Uso de la arandela de placas para revelar la placa. Añadir 50 microlitros de sustrato Eliza de TMB a cada pocillo e incubar durante 10 minutos. A temperatura ambiente, los pocillos de la placa ELIZA se volverán azules y la intensidad es proporcional a la cantidad de modificaciones nucleosomas presentes dentro de cada uno.
Bueno, entonces detén la reacción. Añadiendo 50 microlitros por pocillo de dos ácidos sulfúricos normales. El color cambiará a marrón, centrifugará la placa a 1500 RPM durante dos minutos para disipar las burbujas de aire.
La placa ahora está lista para la cuantificación en un lector de placas métricas de color. Finalmente, lea la placa a 450 nanómetros y exporte los resultados para su análisis.

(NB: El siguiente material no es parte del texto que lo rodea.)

(** Unthreading the next object *)
Lemma unthread_back i p d o r flat ch s t :
  all = d ++ o :: r → minv d (o :: r) (o :: r) flat ch s → (∀ o' b, o' ∈ o :: r → word_of o' b → high i p b) →
  cursor_ok blks0 i p (advance d) → (∀ o', o' ∈ d → before (advance d) o') →
  (ch (o_addr o) = [] ∧ t = 0 ∨ ch (o_addr o) ≠ [] ∧ has_tag (o_addr o) t) →
  wp (unthread (o_addr o) (new (o_addr o) + t))
    (λ _ s', old_blocks s' = old_blocks s ∧ ∃ flat', minv d r (o :: r) flat' (updc ch (o_addr o) []) s') s.
Proof.
  intros E HI Hh Hc Hbef Ht. assert (o ∈ all) as Ho by (rewrite E; apply elem_of_app; right; by left).
  destruct (h_obj o Ho) as (Hm & Hia & _). destruct (mi_chains _ _ _ _ _ _ HI) as (tg & HR & Htg). set (q := o_addr o) in *. set (w := new q + t).
  assert (∀ q', q ∉ ch q') as Hq.
  { intros q' Hf. destruct (chain_field _ _ _ _ _ _ _ _ _ HI E Hf) as (o' & Ho' & Hf'). assert (o' ∈ all) as Hall by (rewrite E; apply elem_of_app; by right).
    destruct (ok_in (h_obj_ok o' Hall) q Hf') as (k & Hk & Ek).
    destruct (ok_word (h_obj_ok o' Hall) k Hk) as [_ Hno]. rewrite <- Ek in Hno. unfold q in Hno. rewrite (obj_of o Ho) in Hno. done. }
  assert (kept flat ch q) as Hkq by (apply (mi_rest _ _ _ _ _ _ HI); left; exists o; split; [by left|by apply first_word]).
  assert (flat !! q = Some (o_ip o)) as Hfl.
  { unfold kept in Hkq. rewrite decide_False in Hkq; [destruct Hkq as [-> _]; exact Hm|]. intros HF. apply h_fields in HF as [HF _].
    unfold q in HF. rewrite (obj_of o Ho) in HF. done. }
  eapply wp_mono; [by eapply (unthread_ok tg ch flat s q (o_ip o) w)|]. intros [] s' [HR' Hb']. split; [done|]. exists (set_all (ch q) w flat).
  assert (∀ f q', f ∈ updc ch q [] q' ↔ q' ≠ q ∧ f ∈ ch q') as Hupd.
  { intros f q'. unfold updc. destruct (decide (q' = q)); [|naive_solver]. split; [by intros ?%elem_of_nil|naive_solver]. }
  split.
  - exists tg. split; [done|]. intros q' Hq'. apply Htg. intros E'. apply Hq'. unfold updc. by destruct (decide (q' = q)).
  - intros q' Hq'. assert (q' ≠ q) as Hne by (intros ->; by rewrite updc_eq in Hq'). rewrite updc_ne in Hq' by done.
    destruct (mi_heads _ _ _ _ _ _ HI q' Hq') as (o' & [->|Ho']%elem_of_cons & ->); [done|by exists o'].
  - intros d1 o' d2 E' f [_ Hf]%Hupd. by eapply (mi_order _ _ _ _ _ _ HI).
  - intros o' k Ho' Hk. rewrite set_all_lookup, decide_False; [by apply (mi_done _ _ _ _ _ _ HI)|]. intros Hf.
    destruct (chain_field _ _ _ _ _ _ _ _ _ HI E Hf) as (o'' & Ho'' & Hf'). eapply (low_high i p (advance d)); [done|apply before_low; [by apply Hbef|done]|].
    eapply Hh; [done|]. apply field_word; [rewrite E; apply elem_of_app; by right|done].
  - intros a Ha. pose proof (mi_rest _ _ _ _ _ _ HI a Ha) as Hk. destruct (decide (a ∈ ch q)) as [Hin|Hin].
    + unfold kept in *. destruct (decide (Fld a)) as [HF|HF]; [|by apply (proj2 Hk) in Hin]. destruct (target a) as [q'|] eqn:Et; [|by apply (proj2 Hk) in Hin].
      destruct Hk as [[Hk _]|[_ Hk]]; [|by apply Hk in Hin]. assert (q' = q) as -> by exact (th_one_chain tg ch flat _ _ _ a HR Hk Hin). right. split.
      * exists w. rewrite set_all_lookup, decide_True by done. split; [done|]. exists q, t. split; [done|]. split; [done|]. right.
        destruct Ht as [[E0 _]|[_ Ht]]; [|done]. rewrite E0 in Hin. by apply elem_of_nil in Hin.
      * intros q' [Hne Hf]%Hupd. apply Hne. exact (th_one_chain tg ch flat _ _ _ a HR Hf Hin).
    + eapply kept_ext; [done|by rewrite set_all_lookup, decide_False|]. intros q'. rewrite Hupd. split; [by intros [_ ?]|]. intros Hf. split; [by intros ->|done].
  - intros bd k Hbd Hk. rewrite set_all_lookup. destruct (decide _); [by eexists|]. by apply (mi_mapped _ _ _ _ _ _ HI).
Qed.

(** ** Moving the object *)
Lemma minv_moved i d o r tg flat flat' ch s s' :
  minv d r (o :: r) flat ch s → threaded tg ch flat' (words s') → (∀ q, ch q ≠ [] → has_tag q (tg q)) →
  (∀ k, 0 <= k < o_size o → ∃ w, flat' !! (new (o_addr o) + W k) = Some w ∧ reloc o k w) →
  (∀ a, (∀ k, 0 <= k < o_size o → a ≠ new (o_addr o) + W k) → flat' !! a = flat !! a) →
  CompactPlace.place blks0 (advance d) o = (spills (o_addr o), (new_block (o_addr o), new (o_addr o))) →
  place_at blks0 i o (new_block (o_addr o), new (o_addr o)) → (∀ o', o' ∈ d → before (advance d) o') →
  cursor_ok blks0 i (o_end o) (new_block (o_addr o), new (o_addr o) + W (o_size o)) →
  (∀ o' b, o' ∈ r → word_of o' b → high i (o_end o) b) →
  minv (d ++ [o]) r r flat' ch s'.
Proof.
  intros HI HR Htg Hnew Hkeep Hpl Hat Hbef Hc Hh. split; [by exists tg|apply HI|apply HI| | |].
  - intros o' k [Ho'|Ho'%list_elem_of_singleton]%elem_of_app Hk; [|subst o'; by apply Hnew].
    rewrite Hkeep; [by apply (mi_done _ _ _ _ _ _ HI)|]. intros j Hj. eapply place_not_low; [|done..]. apply before_low; [by apply Hbef|done].
  - intros a Ha. eapply kept_ext; [apply (mi_rest _ _ _ _ _ _ HI a)| |done].
    + destruct Ha as [(o' & Ho' & Hw)|]; [left; exists o'; split; [by right|done]|by right].
    + apply Hkeep. intros k Hk ->. destruct (place_low i o k Hat Hk) as [Hlow Hblk]. destruct Ha as [(o' & Ho' & Hw)|Hout]; [|by apply (Hout (new_block (o_addr o)))].
      eapply low_high; [exact Hc|exact Hlow|]. by eapply Hh.
  - intros bd k Hbd Hk. set (a := start bd + W k). set (n := (a - new (o_addr o)) / 8).
    destruct (decide (0 <= n < o_size o ∧ a = new (o_addr o) + W n)) as [[Hn E]|Hn].
    + destruct (Hnew n Hn) as (w & Hw & _). rewrite E. by exists w.
    + rewrite Hkeep; [by apply (mi_mapped _ _ _ _ _ _ HI)|]. intros j Hj E. apply Hn. unfold n. rewrite E. unfold W.
      replace (new (o_addr o) + 8 * j - new (o_addr o)) with (j * 8) by lia. rewrite Z.div_mul by done. done.
Qed.
Lemma place_apart i bd0 os o c j k :
  blks0 !! i = Some bd0 → bls !! i = Some os → o ∈ os → place_at blks0 i o c → 0 <= j < o_size o → 0 <= k < o_size o → j < k → snd c + W j ≠ o_addr o + W k.
Proof.
  intros Hbd Hos Ho [Hle (bd & n & Hb & Hn & He & En)] Hj Hk Hjk E. pose proof (obj_in_block _ _ _ _ Hos Hbd Ho) as [H1 H2]. unfold o_end in *.
  destruct Hle as [Hlt|[_ Hle]]; [|unfold W in *; lia].
  assert (fst c ≠ i) as Hne by lia. pose proof (h_disjoint _ _ _ _ Hb Hbd Hne). unfold BLOCK_SIZE, W in *. change (4096 / 8) with 512 in *. lia.
Qed.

Una vez dominada, esta técnica se puede realizar en dos días si se realiza correctamente después de su desarrollo.
Esta técnica abrió la puerta para que los investigadores en el campo de la investigación con células madre exploraran las respuestas epigenéticas a los eventos de diferenciación y reprogramación a nivel de todo el epiproteoma.
El ELISA de nucleosomas (NU-ELISA) es un método sensible para detectar modificaciones postraduccionales en nucleosomas. Esta técnica permite a los investigadores evaluar los estados de modificación global de la cromatina en varios tipos de células.